Explanation of Responses:

* If the form is filed by more than one reporting person, see Instruction 4(b)(v).
** Intentional misstatements or omissions of facts constitute Federal Criminal Violations. See 18 U.S.C. 1001 and 15 U.S.C. 78ff(a).
(1) This Form 4 is filed jointly by Crescendo Partners II, L.P., Series M2 ("Crescendo Partners II"), Crescendo Investments II, LLC ("Crescendo Investments II"), Crescendo Partners III, L.P. ("Crescendo Partners III"), Crescendo Investments III, LLC ("Crescendo Investments III"), Crescendo Advisors II, LLC ("Crescendo Advisors II"), Jamarant Capital, L.P. ("Jamarant Capital"), Jamarant Investors, LLC ("Jamarant Investors"), Jamarant Advisors, LLC ("Jamarant Advisors"), Eric Rosenfeld, Gregory R. Monahan and David Sgro (collectively, the "Reporting Persons"). To enable all of the Reporting Persons to gain access to the Securities and Exchange Commission's electronic filing system (which only accepts a maximum of 10 joint filers per report), this report is the first of two identical reports relating to the same transactions being filed with the Securities and Exchange Commission.

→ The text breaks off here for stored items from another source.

(** [ParentVaultCcipLib._handleEpochNetWithdraw]: a remote withdrawal arrives. *)
Definition receive_withdraw (st : Storage) (n received : Z) : option Storage :=
  let e := previous st in
  _ ← require (n =? s_epochNonce st - 1);
  _ ← require (totalDepositAmount e <? totalWithdrawClaimAmount e);
  claim ← u256 (totalDepositAmount e + received);
  _ ← require (bool_decide (status e = EXECUTING));
  Some (mkStorage (s_epochNonce st) (rebalancing st) (current st)
          (mkEpoch (totalDepositAmount e) (totalShareBurnAmount e) claim (remainingShareMintAmount e)
             (openedAtTimestamp e) CLAIMABLE)
          (s_totalShares st) (assetPrecision st) (isLocalStrategy st)).

(** Users change the amounts of the open epoch and claim shares of a claimable one. *)
Definition users (st st' : Storage) : Prop :=
  ∃ deposit burn mint,
    (status (previous st) = EXECUTING → mint = remainingShareMintAmount (previous st)) ∧
    st' = mkStorage (s_epochNonce st) (rebalancing st)
            (mkEpoch deposit burn (totalWithdrawClaimAmount (current st))
               (remainingShareMintAmount (current st)) (openedAtTimestamp (current st))
               (status (current st)))
            (mkEpoch (totalDepositAmount (previous st)) (totalShareBurnAmount (previous st))
               (totalWithdrawClaimAmount (previous st)) mint (openedAtTimestamp (previous st))
               (status (previous st)))
            (s_totalShares st) (assetPrecision st) (isLocalStrategy st).

(** A rebalance starts, moves the strategy or ends (with its fee shares): never
    while an epoch is executing. *)
Definition rebalances (st st' : Storage) : Prop :=
  status (previous st) ≠ EXECUTING ∧
  ∃ moving shares isLocal,
    st' = mkStorage (s_epochNonce st) moving (current st) (previous st) shares
            (assetPrecision st) isLocal.
End EpochStorage.
Module ES := EpochStorage.

(** An amount that an epoch moved into or out of the strategy of a chain. *)
Record transfer := mkTransfer { tr_chain : Z; tr_nonce : Z; tr_amount : Z }.

(** A closed epoch: when it was closed, at which TVL, the chain of the strategy
    and the epoch as the closing left it. *)
Record closing := mkClosing {
  cl_nonce : Z; cl_time : Z; cl_tvl : Z; cl_chain : Z; cl_epoch : C.Epoch }.

(** What the closed epoch takes out of the strategy (negative: brings in). *)
Definition net_withdraw (cl : closing) : Z :=
  C.totalWithdrawClaimAmount (cl_epoch cl) - C.totalDepositAmount (cl_epoch cl).

(** What the vaults showed at a time: the parent vault, the chain of its active
    strategy, and the TVL that the vault of each chain reported. *)
Record view := mkView { v_time : Z; v_vault : C.Storage; v_chain : Z; v_tvl : Z → Z }.

(** The present view and all earlier ones; per child chain the last handled epoch
    nonce; the deposits the children reported; the signed reports; and what the
    vaults did on the workflow's calls. *)
Record world := mkWorld {
  w_view : view; w_history : list view;
  w_handled : Z → Z; w_deposited : list transfer; w_signed : list bytes;
  w_closed : list closing; w_withdrawn : list transfer; w_completed : list transfer }.
Definition w_now (w : world) : Z := v_time (w_view w).
Definition w_vault (w : world) : C.Storage := v_vault (w_view w).
Definition w_chain (w : world) : Z := v_chain (w_view w).
Definition w_tvl (w : world) : Z → Z := v_tvl (w_view w).

Definition handle (chain n : Z) (handled : Z → Z) : Z → Z :=
  λ c, if c =? chain then n else handled c.

Definition begin (now : Z) (st : C.Storage) (chain : Z) (tvl handled : Z → Z) : world :=
  mkWorld (mkView now st chain tvl) [mkView now st chain tvl] handled [] [] [] [] [].
(** X10. The pump pin follows the last decision: it is LOW after
    [setup], and after each iteration it is HIGH or LOW as the policy
    decided on the three codes of that iteration, and stays so through
    the wait. *)
Theorem pump_follows_last_decision (n : nat) (b : Board) :
  pinLevels (exec (the_sketch n) b) !! WATER_PUMP_PIN
  = Some match n with
         | O => LOW
         | S k => pump_level
                    (irrigationStatus
                       (the_snapshot (analogIn b) (conversions b + 3 * k)))
         end.
Proof.
  rewrite sketch_exec. destruct n as [| k].
  - cbn [repeat_io]. rewrite exec_ret, setup_exec. cbn [pinLevels].
    apply lookup_insert_eq.
  - rewrite exec_repeat_io_succ, loop_pump.
    destruct (repeat_loop_exec A0 A1 A2 double printInt printFloat k
                (exec the_setup b)) as (Hin & Hc & _).
    rewrite Hin, Hc, setup_exec. reflexivity.
Qed.

Lemma repeat_loop_serial (n : nat) (b : Board) :
  serialOut (exec (repeat_io n the_loop) b)
  = (serialOut b
     ++ cat_all (map (fun i => the_text (analogIn b) (conversions b + 3 * i)%nat)
                   (seq 0 n)))%string.
Proof.
  induction n as [| n IH].
  - cbn [repeat_io seq map cat_all fold_right].
    now rewrite exec_ret, append_empty_r.
  - rewrite exec_repeat_io_succ, loop_exec. cbn [serialOut].
    destruct (repeat_loop_exec A0 A1 A2 double printInt printFloat n b)
      as (Hin & Hc & _).
    rewrite Hin, Hc, IH, seq_S, map_app. cbn [map Nat.add].
    rewrite cat_all_snoc, append_assoc. reflexivity.
Qed.

(** X11. The serial output of the whole run: after [n] iterations it is
    what was there before, then the two lines of the banner, then for
    each iteration in turn the blank line, the header, the data line
    and the status line of that iteration.  Nothing is ever printed in
    between and nothing already printed changes. *)
Theorem sketch_serial (n : nat) (b : Board) :
  serialOut (exec (the_sketch n) b)
  = (serialOut b ++ banner
     ++ cat_all (map (fun i => the_text (analogIn b) (conversions b + 3 * i)%nat)
                   (seq 0 n)))%string.
Proof.
  rewrite sketch_exec, repeat_loop_serial, setup_exec.
  cbn [serialOut analogIn conversions]. unfold banner.
  now rewrite !append_assoc.
Qed.

End Run.

Lemma loop_pump_from_codes_witness :
  pinLevels
    (exec (loop 14 15 16 binary32 (fun _ => EmptyString) (fun _ => EmptyString))
       (power_on (fun _ _ => 500)))
  !! WATER_PUMP_PIN = Some HIGH <->
  500 < MOISTURE_THRESHOLD \/ (HOT_CODE <= 500 /\ 500 > GAS_THRESHOLD).
Proof.
  apply (loop_pump_from_codes 14 15 16 binary32
           (fun _ => EmptyString) (fun _ => EmptyString)
           (power_on (fun _ _ => 500))).
  - left. reflexivity.
  - simpl. unfold ADC_RESOLUTION. lia.
Defined.
Lemma main_password_length n m line :
  length (Control.g_storedPassword (Control.main n m line)) = 6%nat.
Proof.
  unfold Control.main. induction n as [|n IH].
  { cbn [Nat.iter]. unfold Control.boot, Control.LoadTimeout.
    destruct (_ || _); reflexivity. }
  rewrite Nat.iter_succ.
  set (s := Nat.iter n Control.main_pass (Control.boot m line)) in *.
  unfold Control.main_pass.
  destruct (Uart.UART5_IsDataAvailable (Control.uart5 s)); [|exact IH].
  destruct (Uart.UART5_ReceiveChar (Control.uart5 s)) as [command u].
  cbn [Control.delay Control.on_uart Control.g_storedPassword].
  rewrite dispatch_password_length. exact IH.
Qed.

(** C10, as the code has it.  A successful [HandleEraseEEPROM] answers
    EepromErased and leaves the credential "00000" and the timeout 5 in
    memory.  From then on, over any number of passes of the main loop in
    which no Setup-password command is taken from the line, the state
    keeps that credential and has no validity marker: Check-password-exists
    answers NoPassword, and Open-door, Change-password, Set-timeout and
    Erase all succeed when the payload they receive is "00000". *)
Theorem erase_leaves_default_credential (s : Control.ECU) :
  length (Control.g_storedPassword s) = 6%nat ->
  Control.VerifyPassword (fst (Control.ReceivePassword s)) s = true ->
  let s0 := Control.HandleEraseEEPROM s in
  Control.g_storedPassword s0 = default_credential
  /\ Control.g_autoLockTimeout s0 = 5
  /\ tx (Control.uart5 s0) = tx (Control.uart5 s) ++ [RESP_EEPROM_ERASED]
  /\ forall n : nat,
       (forall k, (k < n)%nat ->
          Control.pending_command (Nat.iter k Control.main_pass s0)
          <> Some CMD_SETUP_PASSWORD) ->
       forall f : UART -> UART,
         let t := Control.on_uart f (Nat.iter n Control.main_pass s0) in
         Control.g_storedPassword t = default_credential
         /\ tx (Control.uart5 (Control.HandleCheckPassword t))
            = tx (Control.uart5 t) ++ [RESP_NO_PASSWORD]
         /\ (fst (Control.ReceivePassword t) = default_credential ->
             (exists more,
                tx (Control.uart5 (Control.HandleOpenDoor t))
                = tx (Control.uart5 t) ++ RESP_PASSWORD_MATCH :: more)
             /\ tx (Control.uart5 (Control.HandleChangePassword t))
                = tx (Control.uart5 t) ++ [RESP_PASSWORD_MATCH]
             /\ tx (Control.uart5 (Control.HandleSetTimeout t))
                = tx (Control.uart5 t) ++ [RESP_TIMEOUT_SAVED]
             /\ tx (Control.uart5 (Control.HandleEraseEEPROM t))
                = tx (Control.uart5 t) ++ [RESP_EEPROM_ERASED]).
Proof.
  intros Hlen HV.
  assert (E : let s0 := Control.HandleEraseEEPROM s in
              erased_state s0 /\ Control.g_autoLockTimeout s0 = 5
              /\ tx (Control.uart5 s0) = tx (Control.uart5 s) ++ [RESP_EEPROM_ERASED]).
  { unfold Control.HandleEraseEEPROM.
    destruct (ReceivePassword_frame s) as (F1 & F2 & F3 & F4).
    destruct (Control.ReceivePassword s) as [p s1]. cbn [fst snd] in *.
    assert (V1 : Control.VerifyPassword p s1 = true).
    { unfold Control.VerifyPassword in *. now rewrite F1. }
    rewrite V1. cbn zeta. split; [split|split].
    - cbn. rewrite F1. now apply strcpy_default.
    - reflexivity.
    - reflexivity.
    - rewrite tx_send, tx_delay. cbn. now rewrite F4. }
  cbn zeta in E. destruct E as (J & Et & Etx). cbn zeta.
  split; [exact (proj1 J)|]. split; [exact Et|]. split; [exact Etx|].
  intros n Hn f.
  pose proof (erased_state_on_uart f _ (erased_state_passes n _ J Hn)) as Jt.
  cbn zeta. split; [exact (proj1 Jt)|].
  exact (erased_state_accepts _ Jt).
Qed.
(** * Experiment orchestration: trials, escalation sequences, resources

    A shallow embedding of the [experiment] package:
    - [experiment_exceptions.py]: the exception classes and the
      [handle_exceptions] decorator;
    - [experiment.py]: [_create_error_sequence], [Stage], [BlockingStage],
      [TrialResults], [Trial] and [Experiment];
    - [resource_control.py]: [ResourceWarden] and [ResourceContainer].

    Python objects are mutated in place and keep their mutations when a
    call raises.  Every method is therefore a function from the object
    (and the outside world the stages act on) to an outcome together with
    the object and the world after the call. *)

From stdpp Require Import gmap strings list fin_maps.
From Stdlib Require Import ZArith Lia.

(* ===================================================================== *)
(** * Exceptions and call outcomes *)
(* ===================================================================== *)

(** The classes of [experiment_exceptions.py], the built-in classes the
    modelled code can raise by itself, and the two remaining families:
    any other subclass of [Exception], and the classes that derive from
    [BaseException] only ([KeyboardInterrupt], [SystemExit]), which an
    [except Exception] clause does not catch. *)
Inductive exc_class :=
  | ExperimentAbort
  | ExperimentReset
  | TrialAbort
  | TrialReset
  | StageAbort
  | StageReset
  | Ignore
  | IndexError
  | KeyError
  | TypeError
  | NameError
  | AttributeError
  | UnboundLocalError
  | OtherException (name : string)
  | OtherBaseException (name : string).

#[global] Instance exc_class_eq_dec : EqDecision exc_class.
Proof. solve_decision. Defined.
(** X11. Once the parser reports no error and the first row has the four
    columns, the upload succeeds exactly when every row has a time: one row
    without [TimeEntered] fails the whole analysis with the TypeError of
    [timeStr.split]. *)
Theorem upload_needs_every_time papaParse now csvContent parseResult :
  papaParse (cleanContent csvContent) = inr parseResult →
  errors parseResult = [] →
  missingColumns Upload.requiredColumns (data parseResult) = [] →
  (Forall (λ row : Row, is_Some (row !! js "TimeEntered")) (data parseResult) →
   ∃ d, Upload.analyzeBarcodes papaParse now csvContent = Success d) ∧
  (¬ Forall (λ row : Row, is_Some (row !! js "TimeEntered")) (data parseResult) →
   Upload.analyzeBarcodes papaParse now csvContent =
     Failure (js "Error analyzing file: Cannot read properties of undefined (reading 'split')")).
Proof.
  intros Hparse Herrors Hmissing.
  rewrite (upload_validated _ _ _ _ Hparse Herrors Hmissing).
  destruct (upload_grouping (data parseResult)) as (m & Hm & Hkeys & _).
  pose proof (upload_grouping_entries _ _ Hm) as Hentries.
  rewrite Hm. simpl.
  assert (Forall (λ row : Row, is_Some (row !! js "TimeEntered")) (data parseResult) ↔
          Forall (λ a, Forall is_Some (Upload.timeEntries a)) m.*2) as Hiff.
  { rewrite !Forall_forall. split.
    - intros Hrows a Ha. apply list_elem_of_fmap in Ha as ([key a'] & -> & Hin).
      simpl. destruct (Hentries key a') as [-> _].
      { apply mapGet_elem; [|done]. rewrite Hkeys. apply NoDup_firstSeen. }
      apply Forall_forall. intros t (row & -> & [Hrow _]%rowsOf_elem)%list_elem_of_fmap.
      by apply Hrows.
    - intros Haggs row Hrow.
      assert (rowKey row ∈ m.*1) as Hkey.
      { rewrite Hkeys, elem_of_firstSeen. by apply list_elem_of_fmap_2. }
      apply list_elem_of_fmap in Hkey as ([key a] & Hk & Hin). simpl in Hk. subst key.
      assert (Forall is_Some (Upload.timeEntries a)) as Htimes.
      { apply Haggs. by apply (list_elem_of_fmap_2 snd) in Hin. }
      destruct (Hentries (rowKey row) a) as [Heq _].
      { apply mapGet_elem; [|done]. rewrite Hkeys. apply NoDup_firstSeen. }
      rewrite Heq, Forall_forall in Htimes. apply Htimes.
      apply (list_elem_of_fmap_2 (λ row : Row, row !! js "TimeEntered")).
      by apply rowsOf_elem. }
  split.
  - intros Hrows%Hiff.
    destruct (arrayMapM_total Upload.toPersonData m.*2) as [people ->];
      [|by eexists].
    eapply Forall_impl; [exact Hrows|]. apply toPersonData_returns.
  - intros Hrows.
    destruct (arrayMapM Upload.toPersonData m.*2) as [e|people] eqn:Hpeople.
    + apply arrayMapM_inl in Hpeople as (a & _ & ->%toPersonData_inl). done.
    + exfalso. apply Hrows, Hiff.
      apply arrayMapM_inr in Hpeople. eapply Forall2_Forall_l; [exact Hpeople|].
      apply Forall_forall. intros p _ a Ha%toPersonData_periods.
      by eapply calculateWorkPeriods_defined.
Qed.

Lemma upload_needs_every_time_witness :
  (∃ d, Upload.analyzeBarcodes (parsed tenSeconds) [] [] = Success d) ∧
  Upload.analyzeBarcodes (parsed timeless) [] [] =
    Failure (js "Error analyzing file: Cannot read properties of undefined (reading 'split')").
Proof.
  split.
  - apply (upload_needs_every_time (parsed tenSeconds) [] []
             {| errors := []; data := tenSeconds |}); [done|done|by vm_compute|].
    unfold tenSeconds, data.
    repeat (apply Forall_cons; split; [eexists; vm_compute; reflexivity|]).
    by apply Forall_nil.
  - apply (upload_needs_every_time (parsed timeless) [] []
             {| errors := []; data := timeless |}); [done|done|by vm_compute|].
    intros (_ & [Hbob _]%Forall_cons)%Forall_cons.
    vm_compute in Hbob. by destruct Hbob.
Defined.

(** A person of a success of the upload route, and the rows it comes from. *)
Lemma upload_person papaParse now csvContent d p :
  Upload.analyzeBarcodes papaParse now csvContent = Success d →
  p ∈ people_data d →
  ∃ parseResult first,
    papaParse (cleanContent csvContent) = inr parseResult ∧
    head (rowsOf (personKey p) (data parseResult)) = Some first ∧
    Upload.firstname p = first !! js "firstname" ∧
    Upload.lastname p = first !! js "lastname" ∧
    Upload.barcode_range_count p = length (rowsOf (personKey p) (data parseResult)) ∧
    calculateWorkPeriods
      ((λ row : Row, row !! js "TimeEntered") <$> rowsOf (personKey p) (data parseResult))
    = inr (Upload.work_periods p).
Proof.
  intros (parseResult & m & people & Hparse & _ & _ & Hm & Hpeople & ->)%upload_success Hp.
  simpl in Hp. rewrite sortByCount_perm in Hp.
  destruct (upload_grouping (data parseResult)) as (m' & Hm' & Hkeys & Hget & _).
  rewrite Hm in Hm'. injection Hm' as <-.
  pose proof (upload_grouping_entries _ _ Hm) as Hentries.
  apply arrayMapM_inr, Forall2_fmap_l in Hpeople.
  apply list_elem_of_lookup in Hp as [i Hi].
  destruct (Forall2_lookup_r _ _ _ i p Hpeople Hi) as ([key a] & Hin & Hperson).
  simpl in Hperson.
  assert (mapGet key m = Some a) as Ha.
  { apply mapGet_elem; [|by eapply list_elem_of_lookup_2].
    rewrite Hkeys. apply NoDup_firstSeen. }
  destruct (Hget _ _ Ha) as [Hcount Hkey].
  destruct (Hentries _ _ Ha) as (Htimes & first & Hfirst & Hf & Hl).
  pose proof (toPersonData_periods _ _ Hperson) as Hperiods.
  apply toPersonData_fields in Hperson as (Hpf & Hpl & Hpc).
  assert (personKey p = key) as ->.
  { unfold personKey. rewrite Hpf, Hpl. exact Hkey. }
  exists parseResult, first.
  split_and!; [done|done|congruence|congruence|congruence|by rewrite <- Htimes].
Qed.

(** X12. In a success of the upload route the periods of a person are
    those of the times of the rows of that person, in their number; the
    scans of the periods add up to the scans of the person. *)
Theorem periods_of_person papaParse now csvContent d p :
  Upload.analyzeBarcodes papaParse now csvContent = Success d →
  p ∈ people_data d →
  ∃ parseResult,
    papaParse (cleanContent csvContent) = inr parseResult ∧
    calculateWorkPeriods
      ((λ row : Row, row !! js "TimeEntered") <$> rowsOf (personKey p) (data parseResult))
    = inr (Upload.work_periods p) ∧
    sum_list (barcode_count <$> Upload.work_periods p) = Upload.barcode_range_count p ∧
    Upload.work_periods p ≠ [].
Proof.
  intros Hd Hp.
  destruct (upload_person _ _ _ _ _ Hd Hp)
    as (parseResult & first & Hparse & Hfirst & _ & _ & Hcount & Hperiods).
  exists parseResult. split_and!; [done|done| |].
  - destruct (calculateWorkPeriods_counts _ _ Hperiods) as (-> & _).
    by rewrite length_fmap, Hcount.
  - destruct (calculateWorkPeriods_counts _ _ Hperiods) as (_ & _ & Hne).
    apply Hne. by destruct (rowsOf _ _).
Qed.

(2) Each Reporting Person is a member of a Section 13(d) group that owns in the aggregate more than 10% of the Issuer's outstanding shares of Common Stock as disclosed in a Schedule 13D, filed on behalf of the Reporting Persons and certain other stockholders of the Issuer on March 10, 2016, as amended. As such, each Reporting Person may be deemed to beneficially own more than 10% of the Issuer's outstanding shares of Common Stock. The securities reported herein do not include any securities held by any group member other than the Reporting Persons.
(3) Each Reporting Person disclaims beneficial ownership of the shares of Common Stock reported herein except to the extent of his or its pecuniary interest therein, and this report shall not be deemed to be an admission that any Reporting Person is the beneficial owner of such shares of Common Stock for purposes of Section 16 or for any other purpose.
(4) Shares of Common Stock beneficially owned by Crescendo Partners III. Crescendo Investments III, as the general partner of Crescendo Partners III, may be deemed the beneficial owner of the shares of Common Stock beneficially owned by Crescendo Partners III. Crescendo Advisors II, as the investment advisor of Crescendo Partners III, may be deemed the beneficial owner of the shares of Common Stock beneficially owned by Crescendo Partners III. Mr. Rosenfeld, as the Managing Member of Crescendo Investments III and Crescendo Advisors II, may be deemed the beneficial owner of the shares of Common Stock beneficially owned by Crescendo Partners III.